Statistical learning Methods (3rd) k Nearest Neighbor Method study notes

Source: Internet
Author: User

The 3rd Chapter K nearest Neighbor method

K Nearest neighbor algorithm is simple and intuitive: given a training data set, the new input instance, in the training data set to find the closest to the instance of the K-instance, this K-instance of the majority belongs to a class, the input instance is divided into this class. When K=1, also known as the nearest neighbor algorithm, is the class that sets the training dataset to the x nearest neighbor as the X.

3.1 k Nearest Neighbor model

The model is determined by three basic elements-distance metric, K-worthy choice, and classification decision rule.

3.1.1 Distance measurement

    

    p=2, called the European distance, P=1, is called the Manhattan distance.

3.1.2 K-Value selection

    The choice of K-value will have a significant effect on the results of K-nearest neighbor method. If you choose a smaller k value, it is equivalent to using a training instance in a smaller neighborhood to predict that the approximate error of "learning" will decrease, and only the (similar) training instance that is closer to the input instance will work on the prediction result but the disadvantage is that the estimate error of "learning" will increase. Prediction results are very sensitive to the neighbor's instance point. If the neighboring instance point happens to be noise, the prediction will go wrong. That is, the K value of the month is small, the equivalent of the model more complex, prone to overfitting, when the k=n, then no matter what input, is a simple prediction for the class with the most instances, the model is too simple. In general, cross-validation is used to select the optimal k value.

3.1.3 Classification decision rules

Most voting rules, the class of the input instance, are determined by most classes in the training instance of the K nearest neighbor of the input instance.

Realization of 3.2 K Nearest neighbor method: KD Tree

KD Tree is a two-fork tree, which represents a division of k-dimensional space, the construction of KD tree is equivalent to continuously using perpendicular to the axis of the super-plane to divide the K-dimensional space, forming a series of k-dimensional super-rectangular region. Each node of the KD tree corresponds to a k-dimensional hyper-rectangular region.

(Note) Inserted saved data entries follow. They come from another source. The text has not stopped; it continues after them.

(* ===== verification/ConfigTheorems.v ===== *)
(** * ConfigTheorems

    What building a logger from a configuration leaves behind, and what the
    logger it builds does. *)
From S2P Require Import Prelude Strconv Utf8 Level Float GoTime Buffer Entry Values Field Encoder.
From S2P Require Import Json JsonTree JsonEncoder JsonSpec JsonProofs JsonTheorems Console.
From S2P Require Import WriteSyncer Sampler Stacktrace Effects Core CoreProofs JsonCore CoreTheorems.
From S2P Require Import Logger LoggerTheorems Encoders Sinks Config.
From stdpp Require Import sorting.
Open Scope Z_scope.
Open Scope lad_scope.

(** ** Sorting *)

Lemma str_leb_cons x a y b : str_leb (x :: a) (y :: b) = true <-> bz x < bz y \/ x = y /\ str_leb a b = true.
Proof.
  cbn. rewrite orb_true_iff, andb_true_iff, Z.ltb_lt, Z.eqb_eq.
  split; (intros [?|[Hx ?]]; [by left|right]); [apply bz_inj in Hx; done|by subst].
Qed.

#[global] Instance str_le_trans : Transitive str_le.
Proof.
  intros a. unfold str_le. induction a as [|x a IH]; intros b c; [done|]. destruct b as [|y b]; [done|].
  destruct c as [|z c]; [done|]. rewrite !str_leb_cons. intros [?|[-> Hab]] [?|[-> Hbc]]; try (left; lia). right. eauto.
Qed.

#[global] Instance str_le_antisymm : AntiSymm (=) str_le.
Proof.
  intros a. unfold str_le. induction a as [|x a IH]; intros b; destruct b as [|y b]; try done.
  rewrite !str_leb_cons. intros [?|[-> Hab]] [?|[Hx Hba]]; try (subst; lia). f_equal. by apply IH.
Qed.

#[global] Instance str_le_total : Total str_le.
Proof.
  intros a. unfold str_le. induction a as [|x a IH]; intros b; [by left|]. destruct b as [|y b]; [by right|].
  rewrite !str_leb_cons. destruct (Z.lt_trichotomy (bz x) (bz y)) as [?|[Hx|?]]; [by left; left| |by right; left].
  apply bz_inj in Hx as ->. destruct (IH b); [left|right]; by right.
Qed.

(** The order in which the map gives its keys does not matter. *)
Lemma sort_Strings_unique l k : l ≡ₚ k -> sort_Strings l = sort_Strings k.
Proof.
  intros Hp. apply (StronglySorted_unique str_le); [apply StronglySorted_merge_sort; apply _..|].
  unfold sort_Strings. by rewrite !merge_sort_Permutation.
Qed.

(** ** A build that fails *)

Section Failure.
Context `{UnicodeTables} `{UrlLib} `{Quoting} `{QuotingByte} `{TimeFormat} `{GoRuntime} `{FprintElem}.
Context {U : Type} `{EntryEncoder (AnEncoder U)} `{MultiErr} `{Fmt} `{Frames}.

Lemma openSinks_spec sr cfg fl :
  let '(fl', r) := openSinks sr cfg fl in
  exists opened, f_opened fl' = f_opened fl ++ opened /\
    match r with
    | inl _ => f_closed fl' = f_closed fl
    | inr _ => f_closed fl' ≡ₚ f_closed fl ++ map fst opened
    end.
Proof.
  unfold openSinks. pose proof (Open_spec sr (c_OutputPaths cfg) fl) as Ho.
  destruct (Open sr (c_OutputPaths cfg) fl) as [fl1 [[sink closeOut]|err]].
  - destruct Ho as (o1 & Ho1 & _ & _ & _ & Hc1 & Hcl). pose proof (Open_spec sr (c_ErrorOutputPaths cfg) fl1) as He.
    rewrite closeAll_closed in Hcl. cbn [f_closed] in Hcl. rewrite Hc1 in Hcl. apply app_inv_head in Hcl.
    destruct (Open sr (c_ErrorOutputPaths cfg) fl1) as [fl2 [[errSink c2]|err]].
    + destruct He as (o2 & Ho2 & _ & _ & _ & Hc2 & _). exists (o1 ++ o2).
      by rewrite Ho2, Ho1, Hc2, Hc1, app_assoc.
    + destruct He as (o2 & Ho2 & _ & Hc2). exists (o1 ++ o2). rewrite closeAll_closed. cbn [f_opened f_closed].
      rewrite Ho2, Ho1, Hc2, Hc1, Hcl, app_assoc. split; [done|]. rewrite map_app, <- app_assoc.
      by rewrite (Permutation_app_comm (map fst o1)).
  - destruct Ho as (o1 & Ho1 & _ & Hc1). exists o1. by rewrite Hc1.
Qed.

(** C27.  A [Build] that fails leaves nothing open: whether the encoder, the
    outputs or the error outputs were at fault, everything opened on the way is
    closed, once, and nothing else is changed, provided the configuration has a
    level. *)
Theorem failed_build_leaves_nothing_open reg sr counts cfg opts fl h h' fl' err
    (Hlevel : c_Level cfg <> None)
    (Hb : Build (U := U) reg sr counts cfg opts fl h = (h', ROk (fl', inr err))) :
  h' = h /\
  exists opened, f_opened fl' = f_opened fl ++ opened /\ f_closed fl' ≡ₚ f_closed fl ++ map fst opened.
Proof.
  unfold Build in Hb. destruct (buildEncoder reg cfg) as [enc|e].
  - pose proof (openSinks_spec sr cfg fl) as Ho. destruct (openSinks sr cfg fl) as [fl1 [[sink errSink]|e]].
    + destruct (c_Level cfg) as [a|]; [|done]. unbind Hb. destruct opts; [by inv Hb|]. unbind Hb. by inv Hb.
    + by inv Hb.
  - inv Hb. split; [done|]. exists []. by rewrite !app_nil_r.
Qed.

Lemma openSinks_openable sr cfg fl :
  forallb (openable sr) (c_OutputPaths cfg ++ c_ErrorOutputPaths cfg) = true ->
  exists fl' sinks, openSinks sr cfg fl = (fl', inl sinks).
Proof.
  rewrite forallb_app, andb_true_iff. intros [Ho He]. unfold openSinks.
  pose proof (Open_spec sr (c_OutputPaths cfg) fl) as Hos.
  destruct (Open sr (c_OutputPaths cfg) fl) as [fl1 [[sink closeOut]|err]];
    [|destruct Hos as (? & _ & ? & _); congruence].
  pose proof (Open_spec sr (c_ErrorOutputPaths cfg) fl1) as Hes.
  destruct (Open sr (c_ErrorOutputPaths cfg) fl1) as [fl2 [[errSink c2]|err]];
    [by eauto|destruct Hes as (? & _ & ? & _); congruence].
Qed.

(** A configuration without a level is refused only after its outputs were
    opened, and nobody closes them: whenever its encoding is known and its paths
    can be opened, [Build] fails with everything [openSinks] opened left open. *)
Theorem missing_level_leaks_output reg sr counts cfg opts fl h enc
    (Hlevel : c_Level cfg = None) (Henc : buildEncoder (U := U) reg cfg = inl enc)
    (Hopen : forallb (openable sr) (c_OutputPaths cfg ++ c_ErrorOutputPaths cfg) = true) :
  exists fl' sinks, openSinks sr cfg fl = (fl', inl sinks) /\
    Build (U := U) reg sr counts cfg opts fl h = (h, ROk (fl', inr (newError (go "missing Level")))) /\
    f_closed fl' = f_closed fl.
Proof.
  destruct (openSinks_openable sr cfg fl Hopen) as (fl' & [sink errSink] & Ho). exists fl', (sink, errSink).
  pose proof (openSinks_spec sr cfg fl) as Hs. unfold Build. rewrite Henc, Ho, Hlevel in *.
  destruct Hs as (opened & _ & Hc). done.
Qed.
End Failure.

(** ** The production logger *)

Section Check.
Context {E : Type} `{EntryEncoder E} `{MultiErr} `{Fmt} `{Frames}.

(** A core that agrees to log an entry below the levels that end the program. *)
Lemma check_body_admitted (log : Logger E) lvl msg h t ts h2 ce :
  clock log = Now -> h_times h = t :: ts ->
  core_Enabled (h_cells h) (core_ log) lvl = true -> lvl <= ErrorLevel ->
  let ent := mkEntry lvl t (name log) msg noCaller [] in
  core_Check (core_ log) ent None (after_tick h) = (h2, ROk (Some ce)) ->
  check_body log lvl msg h = (ce <- annotate log ent ce ;; ret (Some ce)) h2.
Proof.
  intros Hclock Ht Hen Hlvl ent Hc. unfold ErrorLevel in Hlvl. unfold check_body.
  rewrite (bind_ok get_heap _ h h h) by done. rewrite Hen, andb_false_r, Hclock.
  rewrite (bind_ok _ _ h (after_tick h) t) by (unfold Now, after_tick; by rewrite Ht). fold ent.
  rewrite (bind_ok _ _ _ _ _ Hc). unfold terminal. cbn [e_Level ent].
  rewrite (proj2 (Z.eqb_neq lvl PanicLevel)) by (unfold PanicLevel; lia).
  rewrite (proj2 (Z.eqb_neq lvl FatalLevel)) by (unfold FatalLevel; lia).
  rewrite (proj2 (Z.eqb_neq lvl DPanicLevel)) by (unfold DPanicLevel; lia). done.
Qed.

3.2.1 Construction KD Tree

  

 Give examples for ease of understanding:

    

3.2.2 Search kd Tree

    

   Similarly, an example is given to facilitate comprehension:

    

   Therefore, the use of KD tree can eliminate most of the data points of the search, thus reducing the computational capacity of the search.

Statistical learning Methods (3rd) k Nearest Neighbor Method study notes

Contact Us

The content source of this page is from Internet, which doesn't represent Alibaba Cloud's opinion; products and services mentioned on that page don't have any relationship with Alibaba Cloud. If the content of the page makes you feel confusing, please write us an email, we will handle the problem within 5 days after receiving your email.

If you find any instances of plagiarism from the community, please send an email to: info-contact@alibabacloud.com and provide relevant evidence. A staff member will contact you within 5 working days.

A Free Trial That Lets You Build Big!

Start building with 50+ products and up to 12 months usage for Elastic Compute Service

  • Sales Support

    1 on 1 presale consultation

  • After-Sales Support

    24/7 Technical Support 6 Free Tickets per Quarter Faster Response

  • Alibaba Cloud offers highly flexible support services tailored to meet your exact needs.